Definition releasable (l : list region) (bs : Z) (b : Z * Z) : Prop :=
  let bo := block_offset_of (fst b) in
  let n := jmem_align (snd b) in
  0 < snd b /\ snd b + A - 1 < WORD
  /\ 0 <= bo /\ bo + n <= heap_size
  /\ n <= bs
  /\ Forall (fun r => fst r + snd r <= bo \/ bo + n <= fst r) l.

(** The span of a block, as (offset, aligned size). *)
Definition block_span (b : Z * Z) : region :=
  (block_offset_of (fst b), jmem_align (snd b)).

Definition in_span (r : region) (x : Z) : Prop := fst r <= x < fst r + snd r.

Definition apart (r1 r2 : region) : Prop :=
  fst r1 + snd r1 <= fst r2 \/ fst r2 + snd r2 <= fst r1.

(** Blocks that are allocated: each lies in the heap and shares no byte
    with a free region, no two of them share a byte, and all are counted
    in [jmem_heap_blocks_size]. *)
Definition live_blocks (l : list region) (bs : Z) (blocks : list (Z * Z)) : Prop :=
  Forall (fun b =>
            0 < snd b /\ snd b + A - 1 < WORD
            /\ 0 <= fst (block_span b)
            /\ fst (block_span b) + snd (block_span b) <= heap_size
            /\ Forall (apart (block_span b)) l) blocks
  /\ ForallOrdPairs (fun b1 b2 => apart (block_span b1) (block_span b2)) blocks
  /\ sum_list (map (fun b => snd (block_span b)) blocks) <= bs.

(** The same, byte by byte. *)
Definition live_bytes (l : list region) (bs : Z) (blocks : list (Z * Z)) : Prop :=
  Forall (fun b =>
            0 < snd b /\ snd b + A - 1 < WORD
            /\ 0 <= fst (block_span b)
            /\ fst (block_span b) + snd (block_span b) <= heap_size
            /\ forall x, in_span (block_span b) x -> ~ covers l x) blocks
  /\ ForallOrdPairs
       (fun b1 b2 => forall x, in_span (block_span b1) x ->
                               ~ in_span (block_span b2) x) blocks
  /\ sum_list (map (fun b => snd (block_span b)) blocks) <= bs.

(** The free list after releasing the blocks one after the other, each
    release coalescing as the specification says. *)
Definition coalesce_all (l : list region) (blocks : list (Z * Z)) : list region :=
  fold_left (fun l b => coalesce (fst (block_span b)) (snd (block_span b)) l)
            blocks l.

(** Releasing the blocks of a list, first to last. *)
Fixpoint free_blocks (fuel : nat) (blocks : list (Z * Z)) (st : heap) : res heap :=
  match blocks with
  | [] => Done st
  | b :: rest =>
    do st <- jmem_heap_free_block fuel (fst b) (snd b) st;
    free_blocks fuel rest st
  end.

(** The two occupancy walks of the source, written once: [op] is [+] on
    allocation and [-] on release. *)
Fixpoint occupancy_walk (op : Z -> Z -> Z) (fuel : nat) (size_left : Z)
         (block_end_offset fragment_start_offset : Z) (segs : list Z)
  : res (list Z) :=
  match fuel with
  | O => Stuck OutOfFuel
  | S fuel' =>
    if size_left >? 0 then
      let sidx := fragment_start_offset / SEG in
      let segment_end_offset := u32 ((sidx + 1) * SEG - A) in
      let fragment_end_offset :=
        if block_end_offset <? segment_end_offset then block_end_offset
        else segment_end_offset in
      let size_in_segment :=
        u32 (fragment_end_offset - fragment_start_offset + A) in
      match nth_error segs (Z.to_nat sidx) with
      | None => Stuck OutOfBounds
      | Some occupied_size =>
        occupancy_walk op fuel'
          (int32 (size_left - int32 size_in_segment))
          block_end_offset
          (u32 (fragment_end_offset + A))
          (list_set segs (Z.to_nat sidx)
                    (u32 (op occupied_size size_in_segment)))
      end
    else Done segs
  end.

(** The bytes of segment [i] inside the block [[start, start + n)]. *)
Definition seg_share (start n i : Z) : Z :=
  Z.max 0 (Z.min (start + n) ((i + 1) * SEG) - Z.max start (i * SEG)).

(** A heap that differs from [st] in the statistics and in a limit that
    stays at or above the block size: what failed allocations leave. *)
Definition retried (st s : heap) : Prop :=
  exists stats lim, s = with_limit (with_stats st stats) lim
                    /\ jmem_heap_blocks_size st <= lim < WORD.


(** The test of [jmem_heap_gc_and_alloc_block] that runs the callback at
    LOW before the first attempt: the block size with the aligned request
    exceeds the limit (the heap size, under [JMEM_LAZY_GC]). *)
Definition over_budget (need : Z) (st : heap) : bool :=
  let allocated_size := size_t (jmem_heap_blocks_size st + need) in
  if JMEM_LAZY_GC cfg then allocated_size >? JMEM_HEAP_SIZE cfg
  else allocated_size >? jmem_heap_limit st.

(** *** The heap in use

    Vocabulary for sequences of allocations and releases. *)

(** The bytes on the free list. *)
Definition free_bytes (l : list region) : Z := sum_list (map snd l).

(** What is left of a region once its first [need] bytes are taken. *)
Definition carve (need : Z) (r : region) : list region :=
  if snd r =? need then [] else [(fst r + need, snd r - need)].

(** The free list after [need] bytes are cut from the first region that
    holds them. *)
Fixpoint allocate_from (need : Z) (l : list region) : list region :=
  match l with
  | [] => []
  | r :: t =>
    if need <=? snd r then carve need r ++ t else r :: allocate_from need t
  end.

(** The bytes of a list of blocks, each counted with its aligned size. *)
Definition live_size (blocks : list (Z * Z)) : Z :=
  sum_list (map (fun b => snd (block_span b)) blocks).

(** What a user of the heap can rely on between calls: the invariant, with
    a skip pointer that may be the one the fast path leaves; aligned
    regions; the blocks in use, which share no byte with each other or with
    a free region; and every byte of the heap either in a block in use or
    on the free list. *)
Definition heap_in_use (st : heap) (l : list region) (live : list (Z * Z)) : Prop :=
  heap_inv st l /\ aligned_regions l
  /\ live_blocks l (jmem_heap_blocks_size st) live
  /\ Forall (fun b => fst (block_span b) mod A = 0) live
  /\ jmem_heap_blocks_size st = live_size live
  /\ jmem_heap_blocks_size st + free_bytes l = heap_size.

What is being asked: What is needed is a verbatim copy of the data, complete from first line to last.

Exercise solution:
Definition releasable (l : list region) (bs : Z) (b : Z * Z) : Prop :=
  let bo := block_offset_of (fst b) in
  let n := jmem_align (snd b) in
  0 < snd b /\ snd b + A - 1 < WORD
  /\ 0 <= bo /\ bo + n <= heap_size
  /\ n <= bs
  /\ Forall (fun r => fst r + snd r <= bo \/ bo + n <= fst r) l.

(** The span of a block, as (offset, aligned size). *)
Definition block_span (b : Z * Z) : region :=
  (block_offset_of (fst b), jmem_align (snd b)).

Definition in_span (r : region) (x : Z) : Prop := fst r <= x < fst r + snd r.

Definition apart (r1 r2 : region) : Prop :=
  fst r1 + snd r1 <= fst r2 \/ fst r2 + snd r2 <= fst r1.

(** Blocks that are allocated: each lies in the heap and shares no byte
    with a free region, no two of them share a byte, and all are counted
    in [jmem_heap_blocks_size]. *)
Definition live_blocks (l : list region) (bs : Z) (blocks : list (Z * Z)) : Prop :=
  Forall (fun b =>
            0 < snd b /\ snd b + A - 1 < WORD
            /\ 0 <= fst (block_span b)
            /\ fst (block_span b) + snd (block_span b) <= heap_size
            /\ Forall (apart (block_span b)) l) blocks
  /\ ForallOrdPairs (fun b1 b2 => apart (block_span b1) (block_span b2)) blocks
  /\ sum_list (map (fun b => snd (block_span b)) blocks) <= bs.

(** The same, byte by byte. *)
Definition live_bytes (l : list region) (bs : Z) (blocks : list (Z * Z)) : Prop :=
  Forall (fun b =>
            0 < snd b /\ snd b + A - 1 < WORD
            /\ 0 <= fst (block_span b)
            /\ fst (block_span b) + snd (block_span b) <= heap_size
            /\ forall x, in_span (block_span b) x -> ~ covers l x) blocks
  /\ ForallOrdPairs
       (fun b1 b2 => forall x, in_span (block_span b1) x ->
                               ~ in_span (block_span b2) x) blocks
  /\ sum_list (map (fun b => snd (block_span b)) blocks) <= bs.

(** The free list after releasing the blocks one after the other, each
    release coalescing as the specification says. *)
Definition coalesce_all (l : list region) (blocks : list (Z * Z)) : list region :=
  fold_left (fun l b => coalesce (fst (block_span b)) (snd (block_span b)) l)
            blocks l.

(** Releasing the blocks of a list, first to last. *)
Fixpoint free_blocks (fuel : nat) (blocks : list (Z * Z)) (st : heap) : res heap :=
  match blocks with
  | [] => Done st
  | b :: rest =>
    do st <- jmem_heap_free_block fuel (fst b) (snd b) st;
    free_blocks fuel rest st
  end.

(** The two occupancy walks of the source, written once: [op] is [+] on
    allocation and [-] on release. *)
Fixpoint occupancy_walk (op : Z -> Z -> Z) (fuel : nat) (size_left : Z)
         (block_end_offset fragment_start_offset : Z) (segs : list Z)
  : res (list Z) :=
  match fuel with
  | O => Stuck OutOfFuel
  | S fuel' =>
    if size_left >? 0 then
      let sidx := fragment_start_offset / SEG in
      let segment_end_offset := u32 ((sidx + 1) * SEG - A) in
      let fragment_end_offset :=
        if block_end_offset <? segment_end_offset then block_end_offset
        else segment_end_offset in
      let size_in_segment :=
        u32 (fragment_end_offset - fragment_start_offset + A) in
      match nth_error segs (Z.to_nat sidx) with
      | None => Stuck OutOfBounds
      | Some occupied_size =>
        occupancy_walk op fuel'
          (int32 (size_left - int32 size_in_segment))
          block_end_offset
          (u32 (fragment_end_offset + A))
          (list_set segs (Z.to_nat sidx)
                    (u32 (op occupied_size size_in_segment)))
      end
    else Done segs
  end.

(** The bytes of segment [i] inside the block [[start, start + n)]. *)
Definition seg_share (start n i : Z) : Z :=
  Z.max 0 (Z.min (start + n) ((i + 1) * SEG) - Z.max start (i * SEG)).

(** A heap that differs from [st] in the statistics and in a limit that
    stays at or above the block size: what failed allocations leave. *)
Definition retried (st s : heap) : Prop :=
  exists stats lim, s = with_limit (with_stats st stats) lim
                    /\ jmem_heap_blocks_size st <= lim < WORD.


(** The test of [jmem_heap_gc_and_alloc_block] that runs the callback at
    LOW before the first attempt: the block size with the aligned request
    exceeds the limit (the heap size, under [JMEM_LAZY_GC]). *)
Definition over_budget (need : Z) (st : heap) : bool :=
  let allocated_size := size_t (jmem_heap_blocks_size st + need) in
  if JMEM_LAZY_GC cfg then allocated_size >? JMEM_HEAP_SIZE cfg
  else allocated_size >? jmem_heap_limit st.

(** *** The heap in use

    Vocabulary for sequences of allocations and releases. *)

(** The bytes on the free list. *)
Definition free_bytes (l : list region) : Z := sum_list (map snd l).

(** What is left of a region once its first [need] bytes are taken. *)
Definition carve (need : Z) (r : region) : list region :=
  if snd r =? need then [] else [(fst r + need, snd r - need)].

(** The free list after [need] bytes are cut from the first region that
    holds them. *)
Fixpoint allocate_from (need : Z) (l : list region) : list region :=
  match l with
  | [] => []
  | r :: t =>
    if need <=? snd r then carve need r ++ t else r :: allocate_from need t
  end.

(** The bytes of a list of blocks, each counted with its aligned size. *)
Definition live_size (blocks : list (Z * Z)) : Z :=
  sum_list (map (fun b => snd (block_span b)) blocks).

(** What a user of the heap can rely on between calls: the invariant, with
    a skip pointer that may be the one the fast path leaves; aligned
    regions; the blocks in use, which share no byte with each other or with
    a free region; and every byte of the heap either in a block in use or
    on the free list. *)
Definition heap_in_use (st : heap) (l : list region) (live : list (Z * Z)) : Prop :=
  heap_inv st l /\ aligned_regions l
  /\ live_blocks l (jmem_heap_blocks_size st) live
  /\ Forall (fun b => fst (block_span b) mod A = 0) live
  /\ jmem_heap_blocks_size st = live_size live
  /\ jmem_heap_blocks_size st + free_bytes l = heap_size.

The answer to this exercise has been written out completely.